A single number is required: how many lines in the data below contain "params".

Records from a data collection:

>>

Lemma received_from_transport r :
  attempt.1 = Return r →
  ∃ c, attempt = (Return r, [c]) ∧ transport c = Return r.
Proof.
  destruct (decide (supported method)) as [H|H].
  - destruct (dispatch_supported transport self method url hdrs params data tmo H)
      as (v & d & ->).
    unfold HttpClient.perform. simpl. intros Hl. eexists. split; [by rewrite Hl|].
    destruct (transport _); simpl in Hl; congruence.
  - rewrite (dispatch_unsupported transport self method url hdrs params data tmo H).
    discriminate.
Qed.

(** Everything [classify] can do on the response just stored. *)
Lemma classify_cases r :
  let outcome := HttpClient.classify repr (HttpClient.set_response self r) in
  (is_2xx r
   ∧ ((text r = "" ∧ outcome = Return (JObj ∅))
      ∨ (text r ≠ "" ∧ ∃ v, json r = Return v ∧ outcome = Return v)
      ∨ (text r ≠ "" ∧ ∃ e, json r = Raise e
           ∧ outcome =
               Raise (HttpClientError
                        (JStr ("Error while parsing server response: " ++ repr (Lib e)))
                        (Some r) None (Some (Lib e))))))
  ∨ (¬ is_2xx r
     ∧ ((∃ key, key ∈ rate_limit_details ∧ outcome = Raise (Lib (KeyError key)))
        ∨ (∃ m, outcome = Raise (HttpClientError m (Some r) None None)))).
Proof.
  intros outcome. subst outcome.
  destruct (decide (is_2xx r)) as [H2xx|H2xx]; [left|right]; (split; [done|]).
  - rewrite (classify_success repr self r H2xx). unfold HttpClient.success.
    case_bool_decide as Ht.
    + right. destruct (json r) as [v|e]; [left|right]; eauto.
    + left. split; [|done]. by destruct (decide (text r = "")).
  - rewrite (classify_failure repr self r H2xx).
    destruct (check_rate_limit_cases r) as [[-> _]|(_ & key & Hin & _ & ->)]; simpl.
    + right. destruct (HttpClient.ERRORS !! status_code r); [by eexists|].
      case_bool_decide; by eexists.
    + left. by exists key.
Qed.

<<

- REPLY TO THE TASK
2